Stored data entries
....

Lemma search_run (term : string) (w : world) :
  configured w = true -> faults w = [] ->
  fst (Db.search_members_by_name term w) =
    match like_tokens (chars (Db.ilike_pattern term)) with
    | None =>
        Raise (StoreError "LIKE pattern must not end with escape character")
    | Some ts =>
        Ok (map (fun m => {| Db.md_id := m_id m; Db.md_name := m_name m |})
              (order_by (fun a b => String.leb (m_name a) (m_name b))
                 (filter (fun m => ilike_match ts (chars (m_name m)))
                    (members (store w)))))
    end.
Proof.
  intros Hc Hf. unfold Db.search_members_by_name.
  generalize (Db.ilike_pattern term). intros pattern.
  open_world w.
  unfold Db.get_connection, connect, cur_execute, bind, tell, round_trip,
    cur_close, conn_close, ret, Sql.select_members_ilike.
  cbn. destruct (like_tokens (chars pattern)) as [ts|]; cbn; [|reflexivity].
  now rewrite map_map.
Qed.


(** C1.  On a configured process whose store answers, [create_member]
    with a membership_level or an interview_status that is a code no
    row of its lookup table carries raises ValueError (UnknownCode).
    Nothing of the call is persisted: the transaction is rolled back,
    the committed tables are the ones from before the call, the
    connection is closed, and a listing made afterwards equals one made
    before. *)
Theorem create_member_unknown_code :
  forall (name : string) (membership_level interview_status : option lookup_value)
         (gender : option string) (birthdate : option Z)
         (phone email basic_info : option string) (w : world),
    configured w = true -> faults w = [] ->
    unknown_code_in (membership_levels (store w)) membership_level \/
    unknown_code_in (interview_statuses (store w)) interview_status ->
    exists (msg : string) (w' : world) (seen : list event),
      Db.create_member name membership_level interview_status gender
        birthdate phone email basic_info w
      = (Raise (ValueError msg), w') /\
      store w' = store w /\
      txn w' = None /\
      open_connections w' = open_connections w /\
      trace w' = (ConnClose :: CursorClose :: Rollback :: seen) ++ trace w /\
      ~ In Commit seen /\
      fst (Db.get_all_members w') = fst (Db.get_all_members w).
Proof.
  intros name ml ist g b p e bi w Hc Hf Hunknown. open_world w.
  unfold Db.create_member, Db.get_connection, try_finally, try_except,
    Db._resolve_lookup_id, connect, cur_execute, conn_rollback, conn_close,
    cur_close, bind, tell, round_trip, raise, ret, Sql.select_lookup_id.
  destruct Hunknown as [(code & -> & Hn)|(code & -> & Hn)]; cbn.
  - cbn in Hn. rewrite (find_code_none _ _ Hn). cbn.
    do 3 eexists. repeat split; try trace_split. cbn. intuition discriminate.
  - cbn in Hn.
    destruct ml as [[n|c]|]; cbn;
      try (destruct (find _ (membership_levels _)) as [r|]; cbn);
      try rewrite (find_code_none _ _ Hn); cbn;
      do 3 eexists; (repeat split); try trace_split;
      cbn; intuition discriminate.
Qed.

Lemma has_lookup_in (rows : list lookup_row) (r : lookup_row) :
  In r rows -> existsb (fun x => lk_id x =? lk_id r) rows = true.
Proof.
  intros Hin. apply existsb_exists. exists r. split; [exact Hin|].
  apply Z.eqb_refl.
Qed.

(** C6.  In the place of membership_level, as in the place of
    interview_status, a code that a row of the lookup table carries and
    the numeric id of that row are interchangeable for [create_member]:
    both calls end the same way and leave the same committed tables, so
    the member they persist references the same lookup row.  With both
    values given as codes and a member id the store has not used, the
    call commits one new member row, which references the rows that
    carry the two codes. *)
Theorem create_member_code_or_id :
  forall (name : string) (gender : option string) (birthdate : option Z)
         (phone email basic_info : option string) (w : world)
         (r : lookup_row),
    configured w = true -> faults w = [] ->
    (forall other : option lookup_value,
        NoDup (map lk_code (membership_levels (store w))) ->
        In r (membership_levels (store w)) ->
        let by_code :=
          Db.create_member name (Some (StrV (lk_code r))) other gender
            birthdate phone email basic_info w in
        let by_id :=
          Db.create_member name (Some (IntV (lk_id r))) other gender
            birthdate phone email basic_info w in
        fst by_code = fst by_id /\ store (snd by_code) = store (snd by_id)) /\
    (forall other : option lookup_value,
        NoDup (map lk_code (interview_statuses (store w))) ->
        In r (interview_statuses (store w)) ->
        let by_code :=
          Db.create_member name other (Some (StrV (lk_code r))) gender
            birthdate phone email basic_info w in
        let by_id :=
          Db.create_member name other (Some (IntV (lk_id r))) gender
            birthdate phone email basic_info w in
        fst by_code = fst by_id /\ store (snd by_code) = store (snd by_id)) /\
    (forall r2 : lookup_row,
        NoDup (map lk_code (membership_levels (store w))) ->
        NoDup (map lk_code (interview_statuses (store w))) ->
        In r (membership_levels (store w)) ->
        In r2 (interview_statuses (store w)) ->
        Sql.has_member (next_uuid (store w)) (store w) = false ->
        let by_code :=
          Db.create_member name (Some (StrV (lk_code r)))
            (Some (StrV (lk_code r2))) gender birthdate phone email
            basic_info w in
        exists row : member_row,
          fst by_code = Ok {| Db.md_id := m_id row; Db.md_name := name |} /\
          members (store (snd by_code)) = members (store w) ++ [row] /\
          m_name row = name /\
          m_membership_level_id row = Some (lk_id r) /\
          m_interview_status_id row = Some (lk_id r2)).
Proof.
  intros name g b p e bi w r Hc Hf. open_world w.
  unfold Db.create_member, Db.get_connection, try_finally, try_except,
    Db._resolve_lookup_id, connect, cur_execute, conn_rollback, conn_close,
    conn_commit, cur_close, bind, tell, round_trip, raise, ret,
    Sql.select_lookup_id.
  split; [|split]; [intros other Hnd Hin; cbn ..|].
  - rewrite (find_code_unique _ _ Hnd Hin). cbn.
    destruct other as [[n|c]|]; cbn;
      try (destruct (find _ (interview_statuses _)) as [r'|]; cbn);
      try (split; reflexivity);
      match goal with
      | |- context [Sql.insert_member ?a ?b ?c ?d ?e ?f ?g ?h ?i] =>
          destruct (Sql.insert_member a b c d e f g h i) as [[row|err] d'];
          cbn; split; reflexivity
      end.
  - destruct other as [[n|c]|]; cbn;
      try (destruct (find _ (membership_levels _)) as [r'|]; cbn);
      try (split; reflexivity);
      rewrite (find_code_unique _ _ Hnd Hin); cbn;
      match goal with
      | |- context [Sql.insert_member ?a ?b ?c ?d ?e ?f ?g ?h ?i] =>
          destruct (Sql.insert_member a b c d e f g h i) as [[row|err] d'];
          cbn; split; reflexivity
      end.
  - intros r2 Hnd1 Hnd2 Hin1 Hin2 Hfresh. cbn.
    rewrite (find_code_unique _ _ Hnd1 Hin1). cbn.
    rewrite (find_code_unique _ _ Hnd2 Hin2). cbn.
    unfold Sql.insert_member. cbn.
    rewrite (has_lookup_in _ _ Hin1), (has_lookup_in _ _ Hin2), Hfresh. cbn.
    eexists. repeat split. reflexivity.
Qed.

(** *** Deleting a member *)

Lemma existsb_filter_negb {A} (f : A -> bool) (l : list A) :
  existsb f (filter (fun x => negb (f x)) l) = false.
Proof.
  induction l as [|x l IH]; simpl; [reflexivity|].
  destruct (f x) eqn:Hx; simpl; [exact IH|]. now rewrite Hx.
Qed.

Lemma filter_filter_negb {A} (f : A -> bool) (l : list A) :
  filter f (filter (fun x => negb (f x)) l) = [].
Proof.
  induction l as [|x l IH]; simpl; [reflexivity|].
  destruct (f x) eqn:Hx; simpl; [exact IH|]. now rewrite Hx.
Qed.

Lemma rowcount_unique (member_id : Z) (ms : list member_row) :
  NoDup (map m_id ms) ->
  Z.of_nat (List.length (filter (fun m => m_id m =? member_id) ms))
  = if existsb (fun m => m_id m =? member_id) ms then 1 else 0.
Proof.
  induction ms as [|m ms IH]; simpl; intros Hnd; [reflexivity|].
  inversion Hnd as [|? ? Hm Hnd']; subst.
  destruct (Z.eqb_spec (m_id m) member_id) as [Heq|Hne]; simpl.
  - rewrite filter_none; [reflexivity|].
    intros x Hx. apply Z.eqb_neq. intros Hxe. apply Hm.
    rewrite Heq, <- Hxe. now apply in_map.
  - now apply IH.
Qed.

Lemma unique_ids_filter (keep : member_row -> bool) (ms : list member_row) :
  NoDup (map m_id ms) -> NoDup (map m_id (filter keep ms)).
Proof.
  intros Hnd. induction ms as [|m ms IH]; simpl in *; [constructor|].
  inversion Hnd as [|? ? Hm Hrest]; subst.
  destruct (keep m); simpl; [constructor|]; auto.
  intros Hin. apply Hm. apply in_map_iff in Hin.
  destruct Hin as [m' [Hid Hin]]. apply filter_In in Hin.
  apply in_map_iff. exists m'. tauto.
Qed.
Lemma weight_init_Ok_inv (torch : Torch) (m m' : layer) :
  weight_init m = Ok m' ->
  signature_of m' = signature_of m /\ zero_bias m'.
Proof.
  destruct m as [w b | w b s p | w b s p op | a]; cbn [weight_init]; intros H.
  - steps H. injection H as <-. split; [reflexivity |].
    apply (Forall_fill_ _ f64_zero).
  - steps H. injection H as <-. destruct r as [w' b'].
    apply conv_weight_init_Ok in E as [Hw ->].
    cbn [signature_of fst snd]. rewrite Hw. split; [reflexivity |].
    apply (Forall_fill_ _ f64_zero).
  - steps H. injection H as <-. destruct r as [w' b'].
    apply conv_weight_init_Ok in E as [Hw ->].
    cbn [signature_of fst snd]. rewrite Hw. split; [reflexivity |].
    apply (Forall_fill_ _ f64_zero).
  - injection H as <-. split; [reflexivity | exact I].
Qed.

(** X2.  A layer that [weight_init] returns has the architecture of the
    layer it was given (kind, stride, paddings, shape of the bias and,
    for a convolution, of the weight), and a bias that is 0 everywhere;
    a layer that is neither linear nor a convolution is returned as it
    is, and never makes [weight_init] fail. *)
Theorem weight_init_keeps_signature_zeroes_bias
        (torch : Torch) (m m' : layer) :
  weight_init m = Ok m' ->
  signature_of m' = signature_of m /\ zero_bias m' /\
  (bias_of m = None -> m' = m) /\
  (bias_of m' = None -> weight_init m' = Ok m').
Proof.
  intros H. destruct (weight_init_Ok_inv torch m m' H) as [Hs Hz].
  split; [exact Hs |]. split; [exact Hz |]. split.
  - destruct m as [w b | w b s p | w b s p op | a]; cbn [bias_of];
      try discriminate.
    intros _. cbn [weight_init] in H. now injection H as <-.
  - destruct m' as [w b | w b s p | w b s p op | a]; cbn [bias_of];
      try discriminate.
    reflexivity.
Qed.

Lemma weight_init_keeps_signature_zeroes_bias_witness :
  exists m',
    weight_init (torch := Sample.torch)
                (nn_Conv2d (torch := Sample.torch) 1 2 3 1 1) = Ok m' /\
    signature_of m' = SigConv2d [2; 1; 3; 3] [2] 1 1 /\ zero_bias m'.
Proof.
  eexists. split; [reflexivity |].
  pose proof (weight_init_keeps_signature_zeroes_bias
                Sample.torch (nn_Conv2d (torch := Sample.torch) 1 2 3 1 1) _
                eq_refl) as H.
  split; [apply H | apply H].
Defined.

(** *** The weight of a convolution after [weight_init] *)

Lemma length_update_nth (i : nat) (v : float32) (l : list float32) :
  length (update_nth i v l) = length l.
Proof.
  revert i. induction l as [| a l IH]; intros [| i]; simpl; auto.
Qed.

Lemma nth_update_nth_other (i j : nat) (v : float32) (l : list float32) :
  j <> i -> nth j (update_nth i v l) f32_zero = nth j l f32_zero.
Proof.
  revert i j. induction l as [| a l IH]; intros [| i] [| j] H; simpl;
    try reflexivity; try contradiction.
  apply IH. lia.
Qed.

Lemma nth_all_zero (l : list float32) (j : nat) :
  Forall (fun v => v = f32_zero) l -> nth j l f32_zero = f32_zero.
Proof.
  intros H. revert j. induction H as [| a l Ha _ IH]; intros [| j]; simpl; auto.
Qed.

(** In a storage made of blocks of [m] entries that are 0 off position
    [c], an entry whose index is not [c] modulo [m] is 0. *)
Lemma nth_concat_off_centre (m c : nat) (ls : list (list float32)) :
  0 < m ->
  Forall (fun b => length b = m /\
                   forall j, j <> c -> nth j b f32_zero = f32_zero) ls ->
  forall i, i mod m <> c -> nth i (concat ls) f32_zero = f32_zero.
Proof.
  intros Hm H. induction H as [| b ls [Hlen Hb] _ IH]; intros i Hi.
  - now destruct i.
  - simpl. destruct (Nat.lt_ge_cases i m) as [Hlt | Hge].
    + rewrite app_nth1 by lia. apply Hb.
      now rewrite Nat.mod_small in Hi by exact Hlt.
    + rewrite app_nth2 by lia. rewrite Hlen. apply IH.
      replace i with ((i - m) + 1 * m) in Hi by lia.
      now rewrite Nat.Div0.mod_add in Hi.
Qed.

(** X3.  After [weight_init], a convolution whose weight held as many
    entries as its shape [(d0, d1, k, k)] says has a weight that is 0 at
    every position other than the centre [(k // 2, k // 2)] of a kernel:
    the delta initialisation. *)
Theorem weight_init_conv_weight_zero_off_centre
        (torch : Torch) (m m' : layer) (w w' : tensor) :
  weight_init m = Ok m' ->
  conv_weight m = Some w -> conv_weight m' = Some w' ->
  well_formed w ->
  exists d0 d1 k,
    shape w = [d0; d1; k; k] /\ 0 < k /\
    forall i, i mod (k * k) <> k / 2 * k + k / 2 ->
              nth i (data w') f32_zero = f32_zero.
Proof.
  intros Hinit Hw Hw' Hwf.
  assert (Hconv : forall b b', conv_weight_init w b = Ok (w', b') ->
            exists d0 d1 k,
              shape w = [d0; d1; k; k] /\ 0 < k /\
              forall i, i mod (k * k) <> k / 2 * k + k / 2 ->
                        nth i (data w') f32_zero = f32_zero).
  { intros b b' H. unfold conv_weight_init in H. steps H.
    destruct (r =? r0) eqn:Ek; [| discriminate].
    apply Nat.eqb_eq in Ek. steps H. injection H as <- _.
    unfold get_center in E1. cbn [shape fill_ tmap] in E1.
    destruct (shape w) as [| d0 [| d1 [| k2 [| k3 [| ? ?]]]]] eqn:Es;
      try discriminate.
    unfold size_at in E, E0. rewrite Es in E, E0. cbn in E, E0.
    injection E as E. injection E0 as E0. subst r r0 k3.
    destruct ((k2 / 2 <? k2) && (k2 / 2 <? k2)) eqn:Emid; [| discriminate].
    apply andb_prop in Emid as [Emid _]. apply Nat.ltb_lt in Emid.
    assert (Hk : 0 < k2) by lia.
    exists d0, d1, k2. split; [reflexivity |]. split; [exact Hk |].
    unfold set_center. cbn [shape fill_ tmap]. rewrite Es. cbn [data].
    apply nth_concat_off_centre; [nia |].
    apply Forall_forall. intros blk Hblk.
    apply in_map_iff in Hblk. destruct Hblk as [[b0 v] [<- Hin]].
    apply in_combine_l in Hin. cbn [fst snd].
    assert (Hlen : length b0 = k2 * k2).
    { apply In_blocks_length with (d0 * d1) (map (fun _ => f32_zero) (data w));
        [| exact Hin].
      rewrite length_map. unfold well_formed in Hwf. rewrite Hwf, Es.
      simpl. nia. }
    split.
    - now rewrite length_update_nth.
    - intros j Hj. rewrite nth_update_nth_other by exact Hj.
      apply nth_all_zero.
      pose proof (Forall_blocks (fun v => v = f32_zero) (d0 * d1) (k2 * k2)
                    (map (fun _ => f32_zero) (data w))) as Hall.
      assert (Hz : Forall (fun v => v = f32_zero) (map (fun _ => f32_zero) (data w))).
      { apply Forall_forall. intros u Hu. apply in_map_iff in Hu.
        now destruct Hu as [? [<- _]]. }
      specialize (Hall Hz). rewrite Forall_forall in Hall. now apply Hall. }
  destruct m as [w0 b | w0 b s p | w0 b s p op | a]; cbn [conv_weight] in Hw;
    try discriminate; injection Hw as ->; cbn [weight_init] in Hinit;
    steps Hinit; injection Hinit as <-; destruct r as [w1 b1];
    cbn [conv_weight fst] in Hw'; injection Hw' as ->;
    now apply Hconv with b b1.
Qed.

....

** What needs to be done **
For each line in the records that contains the word "constructor", make a copy.

** Solution for this exercise **
  intros Hnd. induction ms as [|m ms IH]; simpl in *; [constructor|].
  destruct (keep m); simpl; [constructor|]; auto.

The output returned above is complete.